Le chef de la Chambre agricole de Croatie, Željko Mihelić, a appelé à la mise en place d'un solide fonds national visant à restructurer le secteur agricole, à s'adapter au changement climatique et à renforcer la compétitivité.Dans une lettre ouverte adressée aux agriculteurs, au public et au gouvernement, Mihelić a souligné que la sécheresse grave de cette année avait de nouveau eu un impact sévère sur la production et que les agriculteurs ne pouvaient plus supporter seuls les conséquences de conditions climatiques de plus en plus défavorables.Mihelić a averti que la sécheresse n'était plus une exception mais un défi récurrent, entraîné par l'évolution des conditions environnementales.

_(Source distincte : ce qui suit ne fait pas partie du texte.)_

(** * Nearest-neighbour transfer coefficients (SU2, CNearestNeighbor.cpp)

    A shallow embedding of [CNearestNeighbor::Set_TransferCoeff] and of the
    library routine it relies on, followed by the properties of the engine.

    Conventions of the embedding.
    - [su2double] is modelled by the exact rationals [Q]: sums, quotients and
      comparisons are exact, rounding and overflow of the IEEE type are
      outside the model.  The only way a value can fail to be finite is a
      division whose divisor is zero; every division reports it.
    - Buffer sizes and buffer indices ([unsigned long] in the source) are
      natural numbers: a buffer that was allocated has fewer than 2^64
      elements, so this arithmetic does not wrap.  The two 32-bit quantities
      of the source keep their width: the counter [iDonor] (an [int]) and the
      field [pidx] (an [unsigned]).
    - [std::vector::operator[]] does not check its index.  An access outside
      the vector is recorded in a flag and execution goes on as the source
      does: a load yields [DonorInfo()] and a store is dropped.  Once the flag
      is cleared the values computed are meaningless. *)

From Stdlib Require Import List ZArith QArith Qabs Lia ZifyNat Lqa Bool Arith.
From Stdlib Require Import Permutation Sorted.
Import ListNotations.

Local Open Scope nat_scope.

(* ------------------------------------------------------------------ *)
(** * Machine integers and floating point *)

Definition su2double : Type := Q.

(** [numeric_limits<passivedouble>::epsilon()], the binary64 value 2^-52. *)
Definition passivedouble_epsilon : su2double := (1 # 4503599627370496)%Q.

Definition INT_MAX : Z := 2147483647.

(** Conversion to [int] (two's complement, 32 bits). *)
Definition to_int (z : Z) : Z := ((z + 2147483648) mod 4294967296 - 2147483648)%Z.

(** Conversion to [unsigned] (32 bits). *)
Definition to_unsigned (z : Z) : Z := (z mod 4294967296)%Z.
(** Strict UTF-8 decoding of a sequence of octets: no overlong form, no
    surrogate, nothing above U+10FFFF. *)
Fixpoint decode_utf8 (b : list N) : result str :=
  match b with
  | [] => inr []
  | b0 :: r0 =>
      (if b0 <? 128 then push b0 (decode_utf8 r0)
       else if b0 <? 194 then inl UnicodeDecodeError
       else if b0 <? 224 then
         match r0 with
         | b1 :: r1 =>
             if is_cont b1 then push ((b0 - 192) * 64 + (b1 - 128)) (decode_utf8 r1)
             else inl UnicodeDecodeError
         | _ => inl UnicodeDecodeError
         end
       else if b0 <? 240 then
         match r0 with
         | b1 :: b2 :: r2 =>
             let c := (b0 - 224) * 4096 + (b1 - 128) * 64 + (b2 - 128) in
             if is_cont b1 && is_cont b2 && (2048 <=? c)
                && negb ((55296 <=? c) && (c <=? 57343))
             then push c (decode_utf8 r2) else inl UnicodeDecodeError
         | _ => inl UnicodeDecodeError
         end
       else if b0 <? 245 then
         match r0 with
         | b1 :: b2 :: b3 :: r3 =>
             let c := (b0 - 240) * 262144 + (b1 - 128) * 4096
                      + (b2 - 128) * 64 + (b3 - 128) in
             if is_cont b1 && is_cont b2 && is_cont b3
                && (65536 <=? c) && (c <? 1114112)
             then push c (decode_utf8 r3) else inl UnicodeDecodeError
         | _ => inl UnicodeDecodeError
         end
       else inl UnicodeDecodeError)%N
  end.

Definition is_digit (c : N) : bool := ((48 <=? c) && (c <=? 57))%N.

Definition is_json_ws (c : N) : bool :=
  ((c =? 32) || (c =? 9) || (c =? 10) || (c =? 13))%N.

Definition skip_ws (s : str) : str := dropwhile is_json_ws s.

Fixpoint takewhile {A} (f : A -> bool) (l : list A) : list A :=
  match l with
  | x :: l' => if f x then x :: takewhile f l' else []
  | [] => []
  end.

Definition hex_val (c : N) : option N :=
  (if is_digit c then Some (c - 48)
   else if (97 <=? c) && (c <=? 102) then Some (c - 87)
   else if (65 <=? c) && (c <=? 70) then Some (c - 55)
   else None)%N.

Definition hex4 (a b c d : N) : option N :=
  match hex_val a, hex_val b, hex_val c, hex_val d with
  | Some x, Some y, Some z, Some w => Some (x * 4096 + y * 256 + z * 16 + w)%N
  | _, _, _, _ => None
  end.

(** The body of a JSON string, read from just after its opening quote:
    the decoded text and what follows the closing quote. *)
Fixpoint scanstring (s : str) : result (str * str) :=
  let cons_to c r := obind r (fun '(t, rest) => inr (c :: t, rest)) in
  match s with
  | [] => inl JSONDecodeError
  | c :: r =>
      (if c =? 34 then inr ([], r)
       else if c =? 92 then
         match r with
         | [] => inl JSONDecodeError
         | e :: r' =>
             if e =? 117 then
               match r' with
               | h1 :: h2 :: h3 :: h4 :: r4 =>
                   match hex4 h1 h2 h3 h4 with
                   | None => inl JSONDecodeError
                   | Some uni =>
                       if (55296 <=? uni) && (uni <=? 56319) then
                         match r4 with
                         | 92 :: 117 :: r6 =>
                             match r6 with
                             | g1 :: g2 :: g3 :: g4 :: r10 =>
                                 match hex4 g1 g2 g3 g4 with
                                 | None => inl JSONDecodeError
                                 | Some uni2 =>
                                     if (56320 <=? uni2) && (uni2 <=? 57343) then
                                       cons_to (65536 + (uni - 55296) * 1024 + (uni2 - 56320))
                                               (scanstring r10)
                                     else cons_to uni (scanstring r4)
                                 end
                             | _ => inl JSONDecodeError
                             end
                         | _ => cons_to uni (scanstring r4)
                         end
                       else cons_to uni (scanstring r4)
                   end
               | _ => inl JSONDecodeError
               end
             else if e =? 34 then cons_to 34 (scanstring r')
             else if e =? 92 then cons_to 92 (scanstring r')
             else if e =? 47 then cons_to 47 (scanstring r')
             else if e =? 98 then cons_to 8 (scanstring r')
             else if e =? 102 then cons_to 12 (scanstring r')
             else if e =? 110 then cons_to 10 (scanstring r')
             else if e =? 114 then cons_to 13 (scanstring r')
             else if e =? 116 then cons_to 9 (scanstring r')
             else inl JSONDecodeError
         end
       else if c <? 32 then inl JSONDecodeError
       else cons_to c (scanstring r))%N
  end.

Definition digits_value (ds : str) : Z :=
  fold_left (fun acc d => acc * 10 + Z.of_N (d - 48))%Z ds 0%Z.

(** The binary64 number nearest to [m * 10^e], ties to even. *)
Definition float_of_decimal (neg : bool) (m : Z) (e : Z) : spec_float :=
  match m with
  | Zpos mp =>
      match e with
      | Zneg ep => SFdiv 53 1024 (S754_finite neg mp 0) (S754_finite false (10 ^ ep) 0)
      | Z0 => SFdiv 53 1024 (S754_finite neg mp 0) (S754_finite false 1 0)
      | Zpos ep => SFdiv 53 1024 (S754_finite neg (mp * 10 ^ ep) 0) (S754_finite false 1 0)
      end
  | _ => S754_zero neg
  end.

(** A JSON number at the head of [s], if there is one: an integer part,
    then a fraction and an exponent where they are complete. *)
Definition scan_number (s : str) : option (pyval * str) :=
  let '(neg, s1) := match s with
                    | 45%N :: r => (true, r)
                    | _ => (false, s)
                    end in
  let int_digits := match s1 with
                    | 48%N :: _ => [48%N]
                    | d :: _ => if is_digit d then takewhile is_digit s1 else []
                    | [] => []
                    end in
  match int_digits with
  | [] => None
  | _ :: _ =>
      let s2 := drop (length int_digits) s1 in
      let frac := match s2 with
                  | 46%N :: r => takewhile is_digit r
                  | _ => []
                  end in
      let s3 := match frac with [] => s2 | _ :: _ => drop (S (length frac)) s2 end in
      let '(has_exp, exp, s4) :=
        match s3 with
        | c :: r =>
            if ((c =? 101) || (c =? 69))%N then
              let '(eneg, r1) := match r with
                                 | 45%N :: r' => (true, r')
                                 | 43%N :: r' => (false, r')
                                 | _ => (false, r)
                                 end in
              match takewhile is_digit r1 with
              | [] => (false, 0%Z, s3)
              | ds => (true, (if eneg then - digits_value ds else digits_value ds)%Z,
                       drop (length ds) r1)
              end
            else (false, 0%Z, s3)
        | [] => (false, 0%Z, s3)
        end in
      match frac, has_exp with
      | [], false =>
          Some (PyInt (if neg then - digits_value int_digits
                       else digits_value int_digits)%Z, s4)
      | _, _ =>
          Some (PyFloat (float_of_decimal neg (digits_value (int_digits ++ frac))
                                          (exp - Z.of_nat (length frac))), s4)
      end
  end.
(** [b'] is [b] up to the two timestamps that [save] maintains. *)
Definition stamped (b b' : Book) : Prop :=
  _id b' = _id b ∧ title b' = title b ∧ author b' = author b ∧
  availability b' = availability b ∧ totalCopies b' = totalCopies b ∧
  availableCopies b' = availableCopies b ∧ addedBy b' = addedBy b ∧
  borrowHistory b' = borrowHistory b.

(** The world in which [borrowBook] calls [save]. *)
Definition borrowed_world (userId : ObjectId) (w : World Book) : World Book :=
  let b := this w in
  let n := availableCopies b - 1 in
  let c := clock w in
  MkWorld
    (set_borrowHistory
       (borrowHistory b ++
          [MkBorrowRecord userId (readings c (S (reads c))) None
             (Some (addDays (readings c (reads c)) 14)) st_borrowed])
       ((if n =? 0 then set_availability borrowed else id)
          (set_availableCopies n b)))
    (db w) (clock_tick (clock_tick c)).

(** The world in which [returnBook] calls [save], the open record being
    at index [i]. *)
Definition returned_world (i : nat) (w : World Book) : World Book :=
  let b := this w in
  let n := availableCopies b + 1 in
  let c := clock w in
  MkWorld
    ((if 0 <? n then set_availability available else id)
       (set_availableCopies n
          (set_borrowHistory
             (alter (λ r, set_status st_returned
                            (set_returnDate (Some (readings c (reads c))) r))
                    i (borrowHistory b)) b)))
    (db w) (clock_tick c).

(** The inventory invariant of the data model. *)
Definition within_stock (b : Book) : Prop :=
  0 ≤ availableCopies b ≤ totalCopies b.

(** Every open loan of the ledger is a copy missing from the shelf. *)
Definition ledger_backed (b : Book) : Prop :=
  0 ≤ availableCopies b ∧
  availableCopies b + openLoans (borrowHistory b) ≤ totalCopies b.

(** [availability] is ['borrowed'] exactly when no copy is left. *)
Definition borrowed_iff_none_left (b : Book) : Prop :=
  availability b = borrowed ↔ availableCopies b = 0.

(** The method returned (its promise is that of [save]). *)
Definition succeeded {A} (r : World Book * outcome A) : Prop :=
  is_Some (returned r).

(** A clock that advances by one millisecond from one read to the
    next, starting at 0. *)
Definition ticking : Clock := MkClock (λ k, Z.of_nat k) 0.

(** One copy in stock, none lent according to the counters, yet an open
    loan of [u1] in the ledger. *)
Definition overfull : World Book :=
  MkWorld
    (MkBook "b1" "Dune" "Herbert" available 1 1 "admin"
       [MkBorrowRecord "u1" 0 None (Some (addDays 0 14)) st_borrowed]
       (Some 0) (Some 0))
    ∅ ticking.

Selon Mihelić, ces changements nécessitent un changement dans la façon dont l'agriculture est menée, non seulement comme une question d'idéologie, mais comme une nécessité de survie. Il a fait valoir que les agriculteurs ne peuvent pas s'attendre à ce que l'État finance l'avenir du secteur tout en continuant à produire en utilisant des méthodes obsolètes.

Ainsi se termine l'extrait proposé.